The occupation of the bottom floor of the Couper Administration Building is nearing 250 hours. Rumors are about as to where the offices of the top administrators have been relocated for the long haul. Misinformation is abundant: Who is reaching out to whom? Who is being ignored?
Regardless of what one thinks of the overall methods and goals of the Frances Beal Society, the organization facilitating the occupation, its specific rejection of the Town-Gown Advisory Board to oversee the University’s relations with the community is certainly justified. As is its demand that the University commit, in writing, to a format of participatory budgeting through town halls inclusive to all community members, especially those with the least economic and political power.
When I was on the Student Association (SA) E-Board, my one job was to represent student concerns on all academic matters. But not only was I shut out of the committee to select a new dean of the Harpur College of Arts and Sciences last fall, but to the best of my knowledge, University President Harvey Stenger lied in front of Student Congress, falsely claiming no student was nominated by the SA. Provost Donald Nieman’s office instead selected a student they knew, manufacturing the student perspective on that committee as one that didn’t challenge theirs.
Now, in light of recent concerns regarding both off-campus safety and the expansion of policing in Downtown Binghamton, the administration is accelerating the creation of a Town-Gown Advisory Board, which has been an idea for some time. But just like their refusal to include an elected student representative on the Harpur Dean search committee, this idea sets the stage for potential exclusion. The University refuses to commit, in writing, to include a student on this board, even one that they can appoint themselves. They also haven’t clarified which local organizations will be represented.

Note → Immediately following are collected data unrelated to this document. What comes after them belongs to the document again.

(* ===== verification/Network.v ===== *)
(** * Nodes over an asynchronous network

    The deployment [Node] is written for: every node's [peers] are the other members, and
    the network may lose, delay, reorder and duplicate messages.  A [Net] has the concrete
    nodes and every message sent so far; an [Action] is one call of a method of one node
    (a delivery picks any message ever sent), and a schedule is a list of actions.  [sim]
    relates a [Net] to a reachable state of [Spec]; the [_refines] lemmas make [exec]
    preserve it, so the invariants of [SpecElection] and [SpecLog] hold of the concrete
    nodes.  A schedule of length [k] keeps terms and last log indices at most [k], so with
    [k + 3 ≤ 2^64] no counter wraps. *)
From S2P Require Import Prelude Log LogPersist Message Node.
From S2P Require Import Spec SpecElection SpecLog NodeFacts Refine.
From Stdlib Require Import Strings.Byte.
Open Scope N_scope.

Record Net (R : Type) := MkNet { net_nodes : gmap N (Node R); sent : list Message }.
Arguments MkNet {R} _ _.
Arguments net_nodes {R} _.
Arguments sent {R} _.

Inductive Action :=
  | ATick (i : N)
  | ADeliver (m : Message)
  | APropose (i : N) (cmd : list byte)
  | AReplicate (i : N)
  | ACrash (i : N)
  | ARestart (i : N).

(** A Go slice has fewer than [2^63] elements; all that matters here is that the length of
    a command fits the serializer's length field. *)
Definition action_ok (a : Action) : Prop :=
  match a with APropose _ cmd => is_u64 (lenN cmd) | _ => True end.
#[export] Instance action_ok_dec a : Decision (action_ok a).
Proof. destruct a; apply _. Defined.

(** The same without crashes. *)
Definition friendly (a : Action) : Prop :=
  match a with ACrash _ => False | _ => action_ok a end.

Lemma friendly_ok acts : Forall friendly acts → Forall action_ok acts.
Proof. intros Hf. eapply Forall_impl; [done|]. by intros []. Qed.

Section network.
  Context {R : Type} `{RNG R}.

(** A method call on node [i]: its result replaces the node, its output is sent. *)
Definition on_node (nt : Net R) (i : N) (f : Node R → go (Node R * list Message)) : go (Net R) :=
  match nt.(net_nodes) !! i with
  | None => Ret nt
  | Some n => '(n, out) ← f n; Ret (MkNet (<[i := n]> nt.(net_nodes)) (out ++ nt.(sent)))
  end.

Definition exec (nt : Net R) (a : Action) : go (Net R) :=
  match a with
  | ATick i => on_node nt i Tick
  | ADeliver m =>
    if decide (m ∈ nt.(sent)) then on_node nt m.(To) (λ n, Step n m) else Ret nt
  | APropose i cmd => on_node nt i (λ n, '(n, _) ← Propose n cmd; Ret (n, []))
  | AReplicate i => on_node nt i (λ n, out ← ReplicateNow n; Ret (n, out))
  | ACrash i => on_node nt i (λ n, Ret ((Crash n).1, []))
  | ARestart i => on_node nt i (λ n, '(n, _) ← Restart n; Ret (n, []))
  end.

Fixpoint exec_all (nt : Net R) (acts : list Action) : go (Net R) :=
  match acts with
  | [] => Ret nt
  | a :: acts => nt ← exec nt a; exec_all nt acts
  end.

(** The members, each a fresh node whose peers are the others. *)
Definition start (members : list N) (rngs : N → R) : Net R :=
  MkNet (list_to_map
    (map (λ i, (i, Node.New i (filter (λ j, j ≠ i) members) (rngs i))) members)) [].

(** ** Simulation *)

Record sim (M : gset N) (k : N) (nt : Net R) (s : Sys) : Prop := {
  sim_reach : reachable M s;
  sim_node : ∀ i n, nt.(net_nodes) !! i = Some n →
    n.(id) = i ∧ peers_ok M n ∧ node_ok k n ∧ s.(anode) i = anode_of n;
  sim_net : ∀ m, m ∈ s.(net) ↔ m ∈ nt.(sent);
  sim_msg : ∀ m, m ∈ nt.(sent) → msg_ok k m;
}.

Lemma sim_mono M k k' nt s : k ≤ k' → sim M k nt s → sim M k' nt s.
Proof.
  intros Hk [Hr Hn Hnet Hmsg]. split; [done| |done|].
  - intros i n Hi. destruct (Hn _ _ Hi) as (? & ? & ? & ?). split_and!; try done.
    by apply (node_ok_mono k).
  - intros m Hm. apply (msg_ok_mono k); [done|]. by apply Hmsg.
Qed.

(** A call that refines, run in a simulated network. *)
Lemma on_node_sim M k nt s i f :
  sim M k nt s →
  (∀ n, nt.(net_nodes) !! i = Some n → n.(id) = i → peers_ok M n → node_ok k n →
    ∃ n' out, f n = Ret (n', out) ∧ post (k + 1) n n' out ∧
      run M s i (anode_of n') out) →
  ∃ nt' s', on_node nt i f = Ret nt' ∧ rtc (step M) s s' ∧ sim M (k + 1) nt' s'.
Proof.
  intros Hsim Hf. unfold on_node. destruct (net_nodes nt !! i) as [n|] eqn:Hi.
  2: { exists nt, s. split_and!; [done|done|]. apply (sim_mono M k); [lia|done]. }
  pose proof Hsim as [Hr Hn Hnet Hmsg]. destruct (Hn _ _ Hi) as (Hid & Hp & Hok & Ha).
  destruct (Hf n) as (n' & out & -> & Hpost & s' & Hsteps & Ha' & Hothers & Hnet');
    [done..|]. cbn [mbind go_bind].
  eexists _, s'. split_and!; [done|done|]. split; cbn.
  - unfold reachable in *. by etrans.
  - intros j nj Hj. destruct (decide (j = i)) as [->|Hne].
    + rewrite lookup_insert_eq in Hj. injection Hj as <-. destruct Hpost as [Hid' Hps' Hok' _].
      split_and!; try done; [congruence|]. destruct Hp. split; by rewrite ?Hid', ?Hps'.
    + rewrite lookup_insert_ne in Hj by done. destruct (Hn _ _ Hj) as (? & ? & ? & Haj).
      split_and!; try done; [by apply (node_ok_mono k); [lia|]|]. by rewrite Hothers.
  - intros m. rewrite Hnet', elem_of_app, Hnet. done.
  - intros m [Hm|Hm]%elem_of_app; [by apply Hpost|].
    apply (msg_ok_mono k); [lia|by apply Hmsg].
Qed.

Lemma run_here M s (n : Node R) : s.(anode) n.(id) = anode_of n → run M s n.(id) (anode_of n) [].
Proof. intros <-. apply run_refl. Qed.

Lemma exec_sim M k nt s a :
  (0 : N) ∉ M → sim M k nt s → k + 3 < u64_modulus → action_ok a →
  ∃ nt' s', exec nt a = Ret nt' ∧ rtc (step M) s s' ∧ sim M (k + 1) nt' s'.
Proof.
  intros H0 Hsim Hk Ha. assert (k + 1 < u64_modulus) as Hk1 by lia.
  assert (∀ i n, net_nodes nt !! i = Some n → run M s i (anode_of n) []) as Hhere.
  { intros i n Hi. destruct (sim_node _ _ _ _ Hsim _ _ Hi) as (<- & _ & _ & E).
    by apply run_here. }
  destruct a as [i|m|i cmd|i|i|i]; cbn [exec].
  - apply (on_node_sim M k _ _ _ _ Hsim). intros n Hi <- Hp Hok.
    destruct (Tick_refines M k n Hok Hk1) as (n' & out & -> & Hpost & Hrun).
    exists n', out. split_and!; auto.
  - case_decide as Hm.
    2: { exists nt, s. split_and!; [done|done|]. apply (sim_mono M k); [lia|done]. }
    apply (on_node_sim M k _ _ _ _ Hsim). intros n Hi Hid Hp Hok.
    pose proof (sim_msg _ _ _ _ Hsim _ Hm) as Hmok. apply (sim_net _ _ _ _ Hsim) in Hm.
    pose proof (reachable_EInv M H0 _ (sim_reach _ _ _ _ Hsim)) as HE.
    destruct (e_addr _ _ HE _ Hm) as (? & ? & ?).
    destruct (Step_refines M k n m Hok Hmok Hk1) as (n' & out & -> & Hpost & Hrun).
    exists n', out. split_and!; [done|by apply (post_mono k); [lia|]|].
    rewrite <- Hid in *. apply Hrun; auto. by split.
  - apply (on_node_sim M k _ _ _ _ Hsim). intros n Hi <- Hp Hok.
    destruct (Propose_refines M k n cmd Hok Hk Ha) as (n' & err & -> & Hpost & Hrun).
    exists n', []. split_and!; auto.
  - apply (on_node_sim M k _ _ _ _ Hsim). intros n Hi <- Hp Hok.
    destruct (ReplicateNow_refines M k n Hok) as (out & -> & Hmsgs & Hrun).
    exists n, out. split_and!; auto. apply (post_mono k); [lia|]. by split.
  - apply (on_node_sim M k _ _ _ _ Hsim). intros n Hi <- Hp Hok.
    destruct (Crash_refines M k n Hok) as (Hpost & Hrun).
    exists (Crash n).1, []. split_and!; auto. by apply (post_mono k); [lia|].
  - apply (on_node_sim M k _ _ _ _ Hsim). intros n Hi <- Hp Hok.
    destruct (Restart_refines M k n Hok Hk1) as (n' & err & -> & Hpost & Hrun).
    exists n', []. split_and!; auto. by apply (post_mono k); [lia|].
Qed.

Lemma exec_all_sim M k nt s acts :
  (0 : N) ∉ M → sim M k nt s → k + lenN acts + 3 ≤ u64_modulus → Forall action_ok acts →
  ∃ nt' s', exec_all nt acts = Ret nt' ∧ rtc (step M) s s' ∧ sim M (k + lenN acts) nt' s'.
Proof.
  intros H0 Hsim Hk Hacts. revert k nt s Hsim Hk.
  induction Hacts as [|a acts Ha _ IH]; intros k nt s Hsim Hk; cbn [exec_all length] in *.
  - exists nt, s. split_and!; [done|done|]. by rewrite N.add_0_r.
  - destruct (exec_sim M k nt s a H0 Hsim) as (nt1 & s1 & -> & Hs1 & Hsim1); [lia|done|].
    destruct (IH (k + 1) nt1 s1 Hsim1) as (nt2 & s2 & E & Hs2 & Hsim2); [lia|].
    cbn [mbind go_bind]. exists nt2, s2. split_and!; [done|by etrans|].
    by replace (k + N.of_nat (S (length acts))) with (k + 1 + lenN acts) by lia.
Qed.

(** ** The start state *)

Record members_ok (members : list N) : Prop := {
  mem_nodup : NoDup members;
  mem_zero : (0 : N) ∉ members;
  mem_u64 : Forall is_u64 members;
}.

Lemma New_ok i ps (r : R) : is_u64 i → node_ok 0 (Node.New i ps r) ∧
  id (Node.New i ps r) = i ∧ peers (Node.New i ps r) = ps ∧ anode_of (Node.New i ps r) = ainit.
Proof.
  intros Hi. unfold Node.New.
  match goal with |- context [resetElectionTimer ?x] =>
    destruct (reset_eq x) as (t & r' & ->) end.
  split_and!; try done. split; cbn; try done; [apply New_wf|].
  constructor; [|done]. by split_and!.
Qed.

Lemma start_sim members rngs :
  members_ok members → sim (list_to_set members) 0 (start members rngs) init.
Proof.
  intros [Hnd _ Hu]. split; [by constructor| |done|by intros ? ?%not_elem_of_nil].
  intros i n Hi. cbn in Hi. apply elem_of_list_to_map_2, list_elem_of_fmap in Hi.
  destruct Hi as (i' & [= -> ->] & Hin). rewrite Forall_forall in Hu.
  destruct (New_ok i' (filter (λ j, j ≠ i') members) (rngs i') (Hu _ Hin)) as (Hok & Hid & Hps & Ha).
  split_and!; [done| |done|done]. split; rewrite ?Hid, ?Hps.
  - by apply elem_of_list_to_set.
  - by apply NoDup_filter.
  - intros [? _]%list_elem_of_filter. done.
  - apply set_eq. intros j. rewrite !elem_of_list_to_set, elem_of_cons, list_elem_of_filter.
    destruct (decide (j = i')) as [->|]; naive_solver.
Qed.

(** No call adds or removes a node. *)
Lemma exec_dom nt a nt' i :
  exec nt a = Ret nt' → is_Some (net_nodes nt' !! i) ↔ is_Some (net_nodes nt !! i).
Proof.
  assert (∀ j f, on_node nt j f = Ret nt' →
    is_Some (net_nodes nt' !! i) ↔ is_Some (net_nodes nt !! i)) as Hon.
  { intros j f. unfold on_node. destruct (net_nodes nt !! j) as [n|] eqn:Hj.
    - intros Hf. go_inv Hf. destruct a0 as [n' out]. injection Hf as <-. cbn.
      destruct (decide (i = j)) as [->|]; [rewrite lookup_insert_eq, Hj|
        by rewrite lookup_insert_ne]. split; eauto.
    - by intros [= ->]. }
  destruct a as [j|m|j cmd|j|j|j]; cbn [exec]; try apply Hon.
  case_decide; [apply Hon|]. by intros [= ->].
Qed.

Lemma exec_all_dom nt acts nt' i :
  exec_all nt acts = Ret nt' → is_Some (net_nodes nt' !! i) ↔ is_Some (net_nodes nt !! i).
Proof.
  revert nt. induction acts as [|a acts IH]; intros nt Hrun; cbn in Hrun.
  - by injection Hrun as ->.
  - go_inv Hrun. rewrite (IH _ Hrun). by apply (exec_dom _ a).
Qed.

Lemma start_dom members rngs i : i ∈ members → is_Some (net_nodes (start members rngs) !! i).
Proof.
  intros Hi. cbn. apply not_eq_None_Some. intros Hn%not_elem_of_list_to_map_2.
  apply Hn, list_elem_of_fmap. eexists (i, _). split; [done|].
  apply list_elem_of_fmap. by exists i.
Qed.

Lemma mem_zero_set members : members_ok members → (0 : N) ∉ (list_to_set members : gset N).
Proof. intros Hm. rewrite elem_of_list_to_set. apply Hm. Qed.

(** Everything proved of a schedule: it runs, and an abstract execution follows it. *)
Lemma schedule_sim members rngs acts :
  members_ok members → lenN acts + 3 ≤ u64_modulus → Forall action_ok acts →
  ∃ nt s, exec_all (start members rngs) acts = Ret nt ∧
    sim (list_to_set members) (lenN acts) nt s.
Proof.
  intros Hm Hk Ha.
  destruct (exec_all_sim _ 0 _ _ acts (mem_zero_set _ Hm) (start_sim members rngs Hm))
    as (nt & s & ? & _ & ?); [lia|done|]. by exists nt, s.
Qed.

While a concretized channel of dialogue between the University and the city government might enhance the internal communications between those two particular parties, this is a poor means for deciding how $1 million of Federal Impact Aid will be invested in the community. It’s a proposal that exists in a political paradigm that prioritizes not just the speediness of decision-making, but the concerns of the most powerful political and institutional managers over the community.
This is precisely why a broad forum for discussing how the Federal Impact Aid is spent is most important.
Even if it’s true that the protesters mishandled their one encounter with the Dean of Students April Thompson, or missed the initial emails from Brian Rose, BU’s vice president for student affairs, offering to meet and talk, the ball is still in the University’s court to propose a long-term structure of horizontal dialogue. This dialogue must include students who don’t always agree with their institutional goals. It must include grass-roots community organizations that might not agree with the vision of gentrification.
What they can’t do is play a PR game in which they pretend to be accommodating of student concerns when students protest, but don’t commit to including students and community members in the actual processes of policy development.
Adam Wilkes is a junior double-majoring in economics and sociology.